■ Work instructions ■
Using the data below, copy each line that includes the word "eexists".

■ Exercise materials ■

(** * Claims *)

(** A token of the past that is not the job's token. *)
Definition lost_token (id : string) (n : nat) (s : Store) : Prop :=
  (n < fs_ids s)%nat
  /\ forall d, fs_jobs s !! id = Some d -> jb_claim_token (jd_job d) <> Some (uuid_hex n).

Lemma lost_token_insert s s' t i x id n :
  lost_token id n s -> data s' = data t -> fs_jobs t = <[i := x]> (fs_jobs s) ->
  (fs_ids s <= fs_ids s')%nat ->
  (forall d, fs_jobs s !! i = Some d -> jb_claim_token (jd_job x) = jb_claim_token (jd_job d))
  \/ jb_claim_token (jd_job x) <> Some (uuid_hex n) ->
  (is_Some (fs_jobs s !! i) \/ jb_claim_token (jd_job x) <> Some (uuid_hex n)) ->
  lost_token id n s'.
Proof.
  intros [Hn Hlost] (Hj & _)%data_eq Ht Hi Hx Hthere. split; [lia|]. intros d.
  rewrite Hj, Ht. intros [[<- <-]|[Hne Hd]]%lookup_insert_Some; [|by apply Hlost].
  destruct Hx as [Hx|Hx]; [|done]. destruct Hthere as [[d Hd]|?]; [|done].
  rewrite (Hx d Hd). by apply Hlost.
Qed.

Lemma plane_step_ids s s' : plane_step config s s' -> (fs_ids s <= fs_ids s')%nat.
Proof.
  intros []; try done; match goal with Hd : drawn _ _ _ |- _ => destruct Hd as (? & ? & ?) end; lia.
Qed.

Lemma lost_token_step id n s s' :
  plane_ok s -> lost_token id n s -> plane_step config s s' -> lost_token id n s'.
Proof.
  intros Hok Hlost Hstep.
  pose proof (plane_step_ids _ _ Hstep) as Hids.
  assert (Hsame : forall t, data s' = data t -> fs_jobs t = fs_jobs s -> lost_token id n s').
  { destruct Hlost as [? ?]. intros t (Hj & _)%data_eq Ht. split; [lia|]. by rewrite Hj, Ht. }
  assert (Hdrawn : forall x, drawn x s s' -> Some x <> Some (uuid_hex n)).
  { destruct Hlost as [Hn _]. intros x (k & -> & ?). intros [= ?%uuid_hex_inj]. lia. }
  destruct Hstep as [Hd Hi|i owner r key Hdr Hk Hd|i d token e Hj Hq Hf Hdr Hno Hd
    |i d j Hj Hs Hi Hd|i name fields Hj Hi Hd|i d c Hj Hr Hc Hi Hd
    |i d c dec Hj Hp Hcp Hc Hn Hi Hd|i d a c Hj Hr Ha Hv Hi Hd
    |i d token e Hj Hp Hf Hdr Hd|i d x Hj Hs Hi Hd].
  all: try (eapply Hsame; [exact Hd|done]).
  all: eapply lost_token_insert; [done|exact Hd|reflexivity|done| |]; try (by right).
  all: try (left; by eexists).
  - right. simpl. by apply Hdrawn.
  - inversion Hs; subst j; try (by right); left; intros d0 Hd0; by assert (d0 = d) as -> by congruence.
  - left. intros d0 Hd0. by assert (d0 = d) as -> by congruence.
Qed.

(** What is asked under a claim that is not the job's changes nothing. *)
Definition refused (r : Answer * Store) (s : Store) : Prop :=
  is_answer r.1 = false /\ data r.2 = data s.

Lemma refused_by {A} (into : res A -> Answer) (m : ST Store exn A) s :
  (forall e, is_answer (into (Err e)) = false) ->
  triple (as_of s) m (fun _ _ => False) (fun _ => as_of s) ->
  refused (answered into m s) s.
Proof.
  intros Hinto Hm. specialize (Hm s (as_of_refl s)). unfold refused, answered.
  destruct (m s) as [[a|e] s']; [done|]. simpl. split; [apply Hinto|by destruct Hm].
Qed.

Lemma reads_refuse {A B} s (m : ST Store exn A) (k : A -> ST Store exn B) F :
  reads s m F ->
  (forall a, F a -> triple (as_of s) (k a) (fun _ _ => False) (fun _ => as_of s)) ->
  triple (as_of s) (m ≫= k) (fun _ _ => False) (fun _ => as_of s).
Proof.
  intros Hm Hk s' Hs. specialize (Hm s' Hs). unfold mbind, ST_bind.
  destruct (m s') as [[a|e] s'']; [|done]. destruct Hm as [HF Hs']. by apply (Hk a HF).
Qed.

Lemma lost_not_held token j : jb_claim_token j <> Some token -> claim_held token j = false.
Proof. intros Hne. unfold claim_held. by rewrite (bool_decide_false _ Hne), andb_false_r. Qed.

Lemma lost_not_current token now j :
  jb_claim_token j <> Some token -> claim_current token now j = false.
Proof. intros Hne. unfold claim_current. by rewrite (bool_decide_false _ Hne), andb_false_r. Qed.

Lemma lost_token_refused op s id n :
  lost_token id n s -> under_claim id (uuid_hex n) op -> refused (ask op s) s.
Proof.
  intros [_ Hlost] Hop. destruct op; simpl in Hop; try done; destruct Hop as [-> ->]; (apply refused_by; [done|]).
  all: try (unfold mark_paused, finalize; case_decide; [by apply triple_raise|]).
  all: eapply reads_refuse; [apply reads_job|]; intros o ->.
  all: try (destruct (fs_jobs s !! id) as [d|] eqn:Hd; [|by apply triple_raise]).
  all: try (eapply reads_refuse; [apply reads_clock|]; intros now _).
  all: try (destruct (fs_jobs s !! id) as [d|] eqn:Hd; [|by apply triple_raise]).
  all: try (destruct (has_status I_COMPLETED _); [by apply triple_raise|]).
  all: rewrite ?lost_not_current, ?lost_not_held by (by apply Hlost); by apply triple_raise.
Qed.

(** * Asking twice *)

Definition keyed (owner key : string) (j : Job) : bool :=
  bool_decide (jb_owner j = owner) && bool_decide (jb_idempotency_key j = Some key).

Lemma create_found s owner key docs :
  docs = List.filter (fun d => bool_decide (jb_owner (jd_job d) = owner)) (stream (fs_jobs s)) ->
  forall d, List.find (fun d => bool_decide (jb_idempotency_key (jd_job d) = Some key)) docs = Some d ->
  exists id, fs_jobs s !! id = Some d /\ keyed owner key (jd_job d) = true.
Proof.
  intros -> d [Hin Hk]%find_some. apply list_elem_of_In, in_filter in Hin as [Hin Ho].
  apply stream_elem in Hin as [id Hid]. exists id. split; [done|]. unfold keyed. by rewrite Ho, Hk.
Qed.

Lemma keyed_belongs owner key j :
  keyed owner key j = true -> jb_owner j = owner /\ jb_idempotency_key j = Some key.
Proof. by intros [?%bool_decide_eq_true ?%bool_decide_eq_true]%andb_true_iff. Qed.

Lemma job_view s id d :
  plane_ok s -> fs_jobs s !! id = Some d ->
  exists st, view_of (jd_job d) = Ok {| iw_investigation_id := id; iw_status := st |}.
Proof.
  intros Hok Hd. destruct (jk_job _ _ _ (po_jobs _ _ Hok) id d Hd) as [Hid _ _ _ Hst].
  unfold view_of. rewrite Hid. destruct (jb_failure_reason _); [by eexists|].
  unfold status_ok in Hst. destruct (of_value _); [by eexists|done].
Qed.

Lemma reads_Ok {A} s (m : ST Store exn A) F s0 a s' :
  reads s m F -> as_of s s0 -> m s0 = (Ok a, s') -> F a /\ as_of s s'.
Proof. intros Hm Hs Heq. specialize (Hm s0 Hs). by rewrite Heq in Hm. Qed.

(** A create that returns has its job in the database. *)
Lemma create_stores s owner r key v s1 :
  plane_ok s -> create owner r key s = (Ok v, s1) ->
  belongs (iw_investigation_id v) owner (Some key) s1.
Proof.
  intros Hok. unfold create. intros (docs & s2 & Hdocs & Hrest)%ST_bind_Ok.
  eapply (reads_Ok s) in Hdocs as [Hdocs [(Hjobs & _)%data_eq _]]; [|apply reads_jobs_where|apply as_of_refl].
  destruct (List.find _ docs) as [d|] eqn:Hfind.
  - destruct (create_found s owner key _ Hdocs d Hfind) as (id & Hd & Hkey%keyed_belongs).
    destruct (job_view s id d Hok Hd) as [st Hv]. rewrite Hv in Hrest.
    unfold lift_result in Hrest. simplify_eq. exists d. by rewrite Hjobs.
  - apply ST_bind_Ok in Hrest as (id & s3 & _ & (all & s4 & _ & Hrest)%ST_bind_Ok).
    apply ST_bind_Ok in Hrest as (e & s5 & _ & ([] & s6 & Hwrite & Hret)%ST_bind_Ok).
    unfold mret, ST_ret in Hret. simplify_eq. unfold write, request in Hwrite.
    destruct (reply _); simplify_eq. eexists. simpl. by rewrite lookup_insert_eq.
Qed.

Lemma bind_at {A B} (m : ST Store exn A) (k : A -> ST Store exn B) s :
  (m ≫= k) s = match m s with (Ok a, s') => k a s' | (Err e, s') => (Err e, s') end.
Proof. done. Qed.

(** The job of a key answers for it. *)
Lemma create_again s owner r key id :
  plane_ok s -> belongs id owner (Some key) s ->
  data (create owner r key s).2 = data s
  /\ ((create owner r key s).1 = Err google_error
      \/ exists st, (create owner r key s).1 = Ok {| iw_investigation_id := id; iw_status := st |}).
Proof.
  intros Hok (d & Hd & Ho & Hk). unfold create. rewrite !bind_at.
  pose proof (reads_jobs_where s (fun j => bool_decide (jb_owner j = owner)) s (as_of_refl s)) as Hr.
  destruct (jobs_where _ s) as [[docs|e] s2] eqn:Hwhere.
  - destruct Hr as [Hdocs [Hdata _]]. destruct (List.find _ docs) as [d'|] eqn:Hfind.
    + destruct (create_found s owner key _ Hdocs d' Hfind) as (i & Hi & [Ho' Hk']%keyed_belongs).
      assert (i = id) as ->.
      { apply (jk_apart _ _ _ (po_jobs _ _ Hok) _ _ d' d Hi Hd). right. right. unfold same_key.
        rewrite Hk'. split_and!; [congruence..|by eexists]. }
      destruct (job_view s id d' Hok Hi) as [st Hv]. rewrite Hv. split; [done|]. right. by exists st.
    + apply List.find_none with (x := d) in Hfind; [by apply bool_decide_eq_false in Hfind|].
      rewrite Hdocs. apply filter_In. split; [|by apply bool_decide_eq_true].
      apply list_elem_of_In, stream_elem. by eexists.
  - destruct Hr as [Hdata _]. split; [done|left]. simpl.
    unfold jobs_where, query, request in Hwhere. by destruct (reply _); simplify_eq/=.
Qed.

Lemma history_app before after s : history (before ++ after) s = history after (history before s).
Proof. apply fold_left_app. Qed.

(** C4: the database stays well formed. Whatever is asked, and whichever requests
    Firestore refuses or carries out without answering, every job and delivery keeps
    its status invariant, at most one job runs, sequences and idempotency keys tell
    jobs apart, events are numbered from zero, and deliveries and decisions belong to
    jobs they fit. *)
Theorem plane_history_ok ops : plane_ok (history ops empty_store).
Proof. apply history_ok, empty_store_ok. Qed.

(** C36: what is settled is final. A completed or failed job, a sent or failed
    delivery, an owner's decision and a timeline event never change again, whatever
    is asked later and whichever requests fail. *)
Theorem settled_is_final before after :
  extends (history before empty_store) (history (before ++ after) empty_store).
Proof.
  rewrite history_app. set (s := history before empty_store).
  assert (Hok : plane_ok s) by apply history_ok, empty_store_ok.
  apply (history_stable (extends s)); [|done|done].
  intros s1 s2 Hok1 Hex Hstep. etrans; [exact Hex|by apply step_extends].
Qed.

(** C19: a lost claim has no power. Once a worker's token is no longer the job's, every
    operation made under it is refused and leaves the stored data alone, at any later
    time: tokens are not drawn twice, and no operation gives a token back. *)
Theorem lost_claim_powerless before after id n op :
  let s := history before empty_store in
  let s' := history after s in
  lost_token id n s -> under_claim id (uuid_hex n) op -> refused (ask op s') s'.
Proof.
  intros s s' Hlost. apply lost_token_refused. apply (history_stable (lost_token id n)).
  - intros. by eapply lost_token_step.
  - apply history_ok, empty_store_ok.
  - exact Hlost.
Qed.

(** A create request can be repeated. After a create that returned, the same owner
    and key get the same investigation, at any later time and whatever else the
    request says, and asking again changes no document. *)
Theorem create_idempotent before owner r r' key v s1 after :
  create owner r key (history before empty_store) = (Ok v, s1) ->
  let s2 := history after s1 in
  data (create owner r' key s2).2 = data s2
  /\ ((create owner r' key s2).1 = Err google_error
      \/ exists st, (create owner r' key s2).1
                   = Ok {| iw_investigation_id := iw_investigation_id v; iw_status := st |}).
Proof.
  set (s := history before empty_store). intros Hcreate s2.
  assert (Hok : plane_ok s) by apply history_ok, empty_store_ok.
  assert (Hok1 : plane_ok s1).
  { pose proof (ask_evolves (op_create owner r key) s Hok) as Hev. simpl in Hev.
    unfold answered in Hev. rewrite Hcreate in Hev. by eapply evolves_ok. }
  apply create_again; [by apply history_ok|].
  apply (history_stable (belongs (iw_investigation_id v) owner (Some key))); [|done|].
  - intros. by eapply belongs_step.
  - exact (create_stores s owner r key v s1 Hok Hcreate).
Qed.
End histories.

■ Final answer ■
  all: try (left; by eexists).
  unfold view_of. rewrite Hid. destruct (jb_failure_reason _); [by eexists|].
  unfold status_ok in Hst. destruct (of_value _); [by eexists|done].
    destruct (reply _); simplify_eq. eexists. simpl. by rewrite lookup_insert_eq.
        rewrite Hk'. split_and!; [congruence..|by eexists]. }
      apply list_elem_of_In, stream_elem. by eexists.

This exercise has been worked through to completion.